Molecular simulation of viscosity of nanofluids based on water with metal particles

Abstract

Shear viscosity coefficient of water-based nanofluids with copper particles is simulated with the molecular dynamics method. The interaction of water molecules with each other was modeled with Lennard-Jones potential. The viscosity coefficient was calculated on the basis of the fluctuation-dissipation theorem by the Green–Kubo formula. The selection of parameters of the potential corresponding to the experimental values of water viscosity and density at a given temperature of 25°C at the atmospheric pressure is performed. Rudyak–Krasnolutskii (RK) and Rudyak–Krasnolutskii–Ivanov (RKI) potentials described interaction between nanoparticles and water molecules and nanoparticles with each other, respectively. Diameters of copper nanoparticles used were 2 and 4 nm.

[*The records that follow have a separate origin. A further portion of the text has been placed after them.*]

Definition IsNil (o : Object) : bool := match o with None => true | Some _ => false end.

Definition Keys (o : Object) : list gostring :=
  match o with
  | None => []
  | Some d => match large d with None => take (smallLen d) (smallKeys d) | Some l => keys l end
  end.

(** The pairs that [Range] visits, in order. *)
Definition Range (o : Object) : list (gostring * V) :=
  match o with
  | None => []
  | Some d =>
      match large d with
      | None => zip (take (smallLen d) (smallKeys d)) (take (smallLen d) (smallValues d))
      | Some l => (fun k => (k, default nil (m l !! k))) <$> keys l
      end
  end.

Definition ShallowClone (o : Object) : Object :=
  match o with
  | None => None
  | Some d =>
      match large d with
      | None => Some (mkData (smallKeys d) (smallValues d) (smallLen d) None)
      | Some l => Some (mkData [[]; []] [nil; nil] 0 (Some (mkLarge (keys l) (m l))))
      end
  end.

Definition MakeObject (kv : list (gostring * V)) : Object :=
  fold_left (fun o '(k, v) => Set_ o k v) kv newObject.

(** ** Specification: association lists in insertion order *)
Fixpoint aset (l : list (gostring * V)) (key : gostring) (value : V) : list (gostring * V) :=
  match l with
  | [] => [(key, value)]
  | (k, v) :: l' => if decide (k = key) then (k, value) :: l' else (k, v) :: aset l' key value
  end.
Definition fragmentLength (index : contentStringUTF16Index) (fragment : goString) : option Z :=
  match fragmentByteRange index fragment with
  | None => None
  | Some (byteStart, byteEnd) =>
      match utf16OffsetAtByte index byteStart, utf16OffsetAtByte index byteEnd with
      | Some utf16Start, Some utf16End => Some (utf16End - utf16Start)
      | _, _ => None
      end
  end.

(** ** Splitting *)

(** [index.split]: the two halves, their lengths, and whether both are views
    of the fragment; the halves that are not views are new strings. *)
Definition index_split (index : contentStringUTF16Index) (fragment : goString) (offset length : Z) (fresh : Z * Z)
    : option (goString * goString * Z * Z * bool) :=
  let scan := match splitStringUTF16 (g_bytes fragment) offset with
              | None => None
              | Some (l, r) => Some (mkStr fresh.1 l, mkStr fresh.2 r, stringLength l, stringLength r, false)
              end in
  match fragmentByteRange index fragment with
  | None => scan
  | Some (byteStart, byteEnd) =>
      if length <=? offset then Some (fragment, mkStr (g_addr fragment) [], length, 0, true)
      else if offset =? 0 then Some (mkStr (g_addr fragment) [], fragment, 0, length, true)
      else
        match utf16OffsetAtByte index byteStart with
        | None => scan
        | Some utf16Start =>
            match byteOffsetAtUTF16 index (utf16Start + offset) with
            | None => None
            | Some (absoluteByteOffset, bisectsSurrogate) =>
                if byteEnd <=? absoluteByteOffset then Some (fragment, mkStr (g_addr fragment) [], length, 0, true)
                else
                  let localByteOffset := absoluteByteOffset - byteStart in
                  if bisectsSurrogate then
                    let runeBytes := Z.of_nat (decodeRune (drop (Z.to_nat localByteOffset) (g_bytes fragment))).2 in
                    Some (mkStr fresh.1 (g_bytes (g_take localByteOffset fragment) ++ encodeRune RuneError),
                          mkStr fresh.2 (encodeRune RuneError ++ g_bytes (g_drop (localByteOffset + runeBytes) fragment)),
                          offset, length - offset, false)
                  else Some (g_take localByteOffset fragment, g_drop localByteOffset fragment, offset, length - offset, true)
            end
        end
  end.
(* ===== verification/StringColumn.v ===== *)
(** * The string column of the V2 format

    Models [crdt/string_codec.go]: all strings of an update are concatenated and
    written once, and their UTF-16 lengths form a run-length column from which
    the decoder cuts the concatenation again. *)
From S2P Require Import Prelude Lib0 Rle Text.

(** [utf16.Decode] of the standard library: a surrogate without its partner is
    the replacement character. *)
Fixpoint utf16Decode (us : list Z) : list Z :=
  match us with
  | [] => []
  | u :: us' =>
      if isHigh u then
        match us' with
        | w :: us'' => if isLow w then (u - 0xD800) * 1024 + (w - 0xDC00) + 0x10000 :: utf16Decode us''
                       else RuneError :: utf16Decode us'
        | [] => [RuneError]
        end
      else if isLow u then RuneError :: utf16Decode us'
      else u :: utf16Decode us'
  end.

(** [text] is without the headroom in front, into which [bytes] writes the
    length prefix. *)
Record stringEncoder := mkSE { se_text : list Z; se_lens : UintOptRle.uintOptRLEEncoder }.

Definition newStringEncoder : stringEncoder := mkSE [] UintOptRle.newUintOptRLEEncoder.

Definition writeWithLength (e : stringEncoder) (s : gostring) (length : Z) : stringEncoder :=
  mkSE (se_text e ++ s) (UintOptRle.writeValue (se_lens e) (u64 length)).

Definition writeString (e : stringEncoder) (s : gostring) : stringEncoder := writeWithLength e s (stringLength s).

Definition stringBytes (e : stringEncoder) : list Z :=
  appendVarUint [] (Z.of_nat (length (se_text e))) ++ se_text e ++ UintOptRle.bytes (se_lens e).

Record stringDecoder := mkSD {
  sd_units : list Z;
  sd_ascii : gostring;
  sd_asciiMode : bool;
  sd_spos : nat;
  sd_lens : UintOptRle.uintOptRLEDecoder;
  sd_initErr : option go_error
}.

Definition newStringDecoder (data : list Z) : stringDecoder :=
  let '(r, rest) := ReadString data in
  let str := match r with Ok s => s | Err _ => [] end in
  let err := match r with Ok _ => None | Err e => Some e end in
  let lens := UintOptRle.newUintOptRLEDecoder rest in
  if isASCIIText str then mkSD [] str true 0 lens err
  else mkSD (utf16 (normalizeTextUTF8 str)) [] false 0 lens err.

(** What is left of the text, in bytes or in code units. *)
Definition textLength (d : stringDecoder) : nat :=
  if sd_asciiMode d then length (sd_ascii d) else length (sd_units d).

Definition stringRemaining (d : stringDecoder) : Z :=
  UintOptRle.remaining (sd_lens d) + (Z.of_nat (textLength d) - Z.of_nat (sd_spos d)).

Definition readStringValue : step stringDecoder gostring := fun d =>
  match sd_initErr d with
  | Some e => (Err e, d)
  | None =>
      let '(r, lens) := UintOptRle.readValue (sd_lens d) in
      let d := mkSD (sd_units d) (sd_ascii d) (sd_asciiMode d) (sd_spos d) lens None in
      match r with
      | Err e => (Err e, d)
      | Ok n =>
          if Z.of_nat (textLength d) - Z.of_nat (sd_spos d) <? n then (Err ErrRange, d)
          else
            let n := Z.to_nat n in
            let d' := mkSD (sd_units d) (sd_ascii d) (sd_asciiMode d) (sd_spos d + n) lens None in
            if sd_asciiMode d then (Ok (take n (drop (sd_spos d) (sd_ascii d))), d')
            else (Ok (utf8 (utf16Decode (take n (drop (sd_spos d) (sd_units d))))), d')
      end
  end.

(** ** Lemmas *)
Lemma utf16Decode_units rs : Forall scalar rs -> utf16Decode (units rs) = rs.
Proof.
  induction 1 as [|r rs Hr _ IH]; [done|]. rewrite units_cons. unfold utf16Of, scalar in *.
  destruct (Z.ltb_spec r 0x10000).
  - cbn [app utf16Decode]. unfold isHigh, isLow.
    destruct (Z.leb_spec 0xD800 r), (Z.ltb_spec r 0xDC00), (Z.leb_spec 0xDC00 r), (Z.ltb_spec r 0xE000); cbn [andb]; try lia; by rewrite IH.
  - cbn [app utf16Decode]. unfold isHigh, isLow.
    assert (0 <= (r - 0x10000) / 1024 < 1024) by (split; [apply Z.div_pos; lia|apply Z.div_lt_upper_bound; lia]).
    pose proof (Z.mod_pos_bound (r - 0x10000) 1024 ltac:(lia)). pose proof (Z.div_mod (r - 0x10000) 1024 ltac:(lia)).
    rewrite !(proj2 (Z.leb_le _ _)), !(proj2 (Z.ltb_lt _ _)) by lia. cbn [andb]. rewrite IH. f_equal. lia.
Qed.

(** The text is cut back at the lengths of its parts. *)
Record at_text (d : stringDecoder) (ss : list gostring) : Prop := {
  at_err : sd_initErr d = None;
  at_pos : (sd_spos d <= textLength d)%nat;
  at_ascii : sd_asciiMode d = true -> drop (sd_spos d) (sd_ascii d) = mjoin ss /\ Forall (fun s => isASCIIText s = true) ss;
  at_units : sd_asciiMode d = false -> drop (sd_spos d) (sd_units d) = mjoin (utf16 <$> ss)
}.

Lemma stringLength_valid s : valid s -> stringLength s = Z.of_nat (length (utf16 s)).
Proof. intros (rs & H & ->). by rewrite stringLength_utf8, utf16_utf8, units_length. Qed.

Lemma ascii_length s : valid s -> isASCIIText s = true -> length (utf16 s) = length s.
Proof.
  intros (rs & H & ->) Ha. destruct (isASCII_utf8 (utf8 rs) (utf8_bytes rs) Ha) as (Hs & E & El).
  rewrite E at 1. rewrite utf16_utf8 by done. pose proof (units_length (utf8 rs)). lia.
Qed.

Lemma utf16_le s : valid s -> (length (utf16 s) <= length s)%nat.
Proof.
  intros (rs & H & ->). rewrite utf16_utf8 by done. induction H as [|r rs Hr _ IH]; [done|]. rewrite units_cons, utf8_cons, !length_app.
  enough (length (utf16Of r) <= length (encodeRune r))%nat by lia. unfold utf16Of, encodeRune. rewrite bool_decide_true by done.
  repeat case_match; simpl; lia.
Qed.

Lemma readN_lens d xs lens : readN UintOptRle.readValue (length xs) (sd_lens d) = (Ok xs, lens) ->
  match xs with
  | [] => lens = sd_lens d
  | x :: xs' => exists l1, UintOptRle.readValue (sd_lens d) = (Ok x, l1) /\ readN UintOptRle.readValue (length xs') l1 = (Ok xs', lens)
  end.
Proof.
  destruct xs as [|x xs]; simpl; [by intros [= ->]|]. destruct (UintOptRle.readValue (sd_lens d)) as [[y|] l1]; [|done].
  destruct (readN _ (length xs) l1) as [[ys|] l2] eqn:E; [|done]. intros [= <- <- <-]. by exists l1.
Qed.

(** One string more. *)
Lemma read_string_step d s ss l1 : valid s -> at_text d (s :: ss) -> UintOptRle.readValue (sd_lens d) = (Ok (stringLength s), l1) ->
  exists d', readStringValue d = (Ok s, d') /\ at_text d' ss /\ sd_lens d' = l1.
Proof.
  intros Hs [He Hp Ha Hu] El. unfold readStringValue. rewrite He, El. cbn [sd_units sd_ascii sd_asciiMode sd_spos].
  rewrite (stringLength_valid s Hs), Nat2Z.id. unfold textLength in *. cbn [sd_asciiMode sd_ascii sd_units].
  destruct (sd_asciiMode d) eqn:Em.
  - destruct (Ha eq_refl) as [E Hall]. apply list.Forall_cons in Hall as [Hs1 Hall]. rewrite mjoin_cons in E.
    rewrite (ascii_length s Hs Hs1). assert (Hl : (length (sd_ascii d) - sd_spos d = length s + length (mjoin ss))%nat).
    { rewrite <- length_drop, E, length_app. done. }
    destruct (Z.ltb_spec (Z.of_nat (length (sd_ascii d)) - Z.of_nat (sd_spos d)) (Z.of_nat (length s))); [lia|].
    eexists. split; [by rewrite E, take_app_length|]. split; [|done]. constructor; [done|unfold textLength; cbn; rewrite ?Em; lia| |by cbn; rewrite ?Em]. intros _. cbn [sd_spos sd_ascii].
    split; [|done]. rewrite <- drop_drop, E. by rewrite drop_app_length.
  - specialize (Hu eq_refl) as E. rewrite fmap_cons, mjoin_cons in E.
    assert (Hl : (length (sd_units d) - sd_spos d = length (utf16 s) + length (mjoin (utf16 <$> ss)))%nat).
    { rewrite <- length_drop, E, length_app. done. }
    destruct (Z.ltb_spec (Z.of_nat (length (sd_units d)) - Z.of_nat (sd_spos d)) (Z.of_nat (length (utf16 s)))); [lia|].
    rewrite E, take_app_length. assert (utf8 (utf16Decode (utf16 s)) = s) as ->.
    { destruct Hs as (rs & Hrs & ->). by rewrite utf16_utf8, utf16Decode_units. }
    eexists. split; [done|]. split; [|done].
    constructor; [done|unfold textLength; cbn; rewrite ?Em; lia|by cbn; rewrite ?Em|]. intros _. cbn [sd_spos sd_units]. rewrite <- drop_drop, E. by rewrite drop_app_length.
Qed.

Lemma read_strings ss : forall d lens, Forall valid ss -> at_text d ss ->
  readN UintOptRle.readValue (length ss) (sd_lens d) = (Ok (stringLength <$> ss), lens) ->
  exists d', readN readStringValue (length ss) d = (Ok ss, d').
Proof.
  induction ss as [|s ss IH]; intros d lens Hv Ht Hl; [by exists d|]. apply list.Forall_cons in Hv as [Hs Hv].
  rewrite fmap_cons in Hl.
  pose proof (readN_lens d (stringLength s :: (stringLength <$> ss)) lens) as H. cbn [length] in H. rewrite length_fmap in H.
  destruct (H Hl) as (l1 & E1 & E2).
  destruct (read_string_step d s ss l1 Hs Ht E1) as (d1 & E & Ht1 & <-).
  destruct (IH d1 lens Hv Ht1 E2) as [d' E']. exists d'. simpl. by rewrite E, E'.
Qed.

Lemma fold_strings ss e : fold_left writeString ss e =
  mkSE (se_text e ++ mjoin ss) (fold_left UintOptRle.writeValue (u64 <$> (stringLength <$> ss)) (se_lens e)).
Proof.
  revert e. induction ss as [|s ss IH]; intros e; simpl; [destruct e; simpl; by rewrite app_nil_r|].
  rewrite IH. unfold writeString, writeWithLength. cbn [se_text se_lens]. by rewrite <- (assoc_L (++)).
Qed.

Lemma valid_mjoin ss : Forall valid ss -> valid (mjoin ss) /\ utf16 (mjoin ss) = mjoin (utf16 <$> ss).
Proof.
  induction 1 as [|s ss Hs _ [IH1 IH2]]; [split; [apply valid_nil|done]|]. rewrite fmap_cons, !mjoin_cons. split; [auto with text|].
  rewrite <- IH2. destruct Hs as (r1 & H1 & ->), IH1 as (r2 & H2 & ->). rewrite <- utf8_app, !utf16_utf8 by (try apply Forall_app; done).
  apply units_app.
Qed.

Lemma ascii_mjoin ss : isASCIIText (mjoin ss) = true -> Forall (fun s => isASCIIText s = true) ss.
Proof.
  induction ss as [|s ss IH]; [constructor|]. rewrite mjoin_cons. unfold isASCIIText. rewrite forallb_app. intros [H1 H2]%andb_prop.
  constructor; [done|]. by apply IH.
Qed.

Lemma normalize_valid s : valid s -> normalizeTextUTF8 s = s.
Proof.
  intros (rs & H & ->). unfold normalizeTextUTF8. rewrite normalize_replace by apply utf8_bytes. cbn [fst]. unfold replaceMalformedUTF8.
  rewrite <- (app_nil_r (utf8 rs)) at 1. rewrite replaceLoop_utf8 by done. cbn. by rewrite app_nil_r.
Qed.

(** The strings of a column are read back one by one, whatever cuts of the
    concatenation they need. *)
Lemma string_encode_decode ss : Forall valid ss -> Z.of_nat (length ss) <= maxRleRunCount -> Z.of_nat (length (mjoin ss)) < 2 ^ 64 ->
  exists d, readN readStringValue (length ss) (newStringDecoder (stringBytes (fold_left writeString ss newStringEncoder))) = (Ok ss, d).
Proof.
  intros Hv Hn Hl. rewrite fold_strings. cbn [newStringEncoder se_text se_lens app]. unfold stringBytes. cbn [se_text se_lens].
  destruct (valid_mjoin ss Hv) as [Hvm Hum].
  assert (Hlen : u64 <$> (stringLength <$> ss) = stringLength <$> ss).
  { rewrite <- (list_fmap_id (stringLength <$> ss)) at 2. apply list_fmap_ext. intros i x Hx. apply u64_small.
    apply list_lookup_fmap_Some in Hx as (s & -> & Hs). pose proof (list_elem_of_lookup_2 _ _ _ Hs) as Hin.
    rewrite list.Forall_forall in Hv. rewrite stringLength_valid by auto. unfold is_u64, id. split; [lia|].
    assert (length (utf16 s) <= length (mjoin (utf16 <$> ss)))%nat.
    { apply list_elem_of_split in Hin as (l1 & l2 & ->). rewrite fmap_app, fmap_cons, join_app. rewrite mjoin_cons, !length_app. lia. }
    rewrite <- Hum in H. pose proof (utf16_le (mjoin ss) Hvm). lia. }
  rewrite Hlen. set (lens := stringLength <$> ss) in *.
  change (UintOptRle.bytes (fold_left UintOptRle.writeValue lens UintOptRle.newUintOptRLEEncoder)) with (UintOptRle.encode lens).
  destruct (UintOptRle.uint_encode_decode lens) as [ld El].
  { rewrite <- Hlen. apply list.Forall_forall. intros x (y & -> & _)%list_elem_of_fmap. apply u64_range. }
  { unfold lens. by rewrite length_fmap. }
  assert (Er : ReadString (appendVarUint [] (Z.of_nat (length (mjoin ss))) ++ mjoin ss ++ UintOptRle.encode lens) = (Ok (mjoin ss), UintOptRle.encode lens)).
  { rewrite appendVarUint_bytes by lia. pose proof (string_roundtrip (mjoin ss) (UintOptRle.encode lens) Hl) as H. unfold WriteString in H.
    rewrite WriteVarUint_bytes, <- (assoc_L (++)) in H by lia. exact H. }
  unfold newStringDecoder. rewrite Er. unfold lens in El. rewrite length_fmap in El. fold lens in El.
  destruct (isASCIIText (mjoin ss)) eqn:Ea.
  - apply (read_strings ss _ ld); [done| |exact El]. constructor; [done|cbn; lia| |done]. intros _. split; [done|]. by apply ascii_mjoin.
  - apply (read_strings ss _ ld); [done| |exact El]. constructor; [done|cbn; lia|done|]. intros _. cbn. by rewrite normalize_valid, Hum, drop_0.
Qed.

Volume concentration of the nanoparticles varied from 1% to 5%. It is shown that the viscosity of the nanofluids exceeds significantly the viscosity of suspensions with macroscopic particles and increases with a decrease in the size of nanoparticles at a fixed volume concentration. The paper also presents the calculation data of pair distribution functions for pure water and nanofluid. It is shown that the water near the nanoparticle is much more structured than in the free volume. This large ordering in the nanofluids is one of the key factors of their higher viscosity compared to pure water.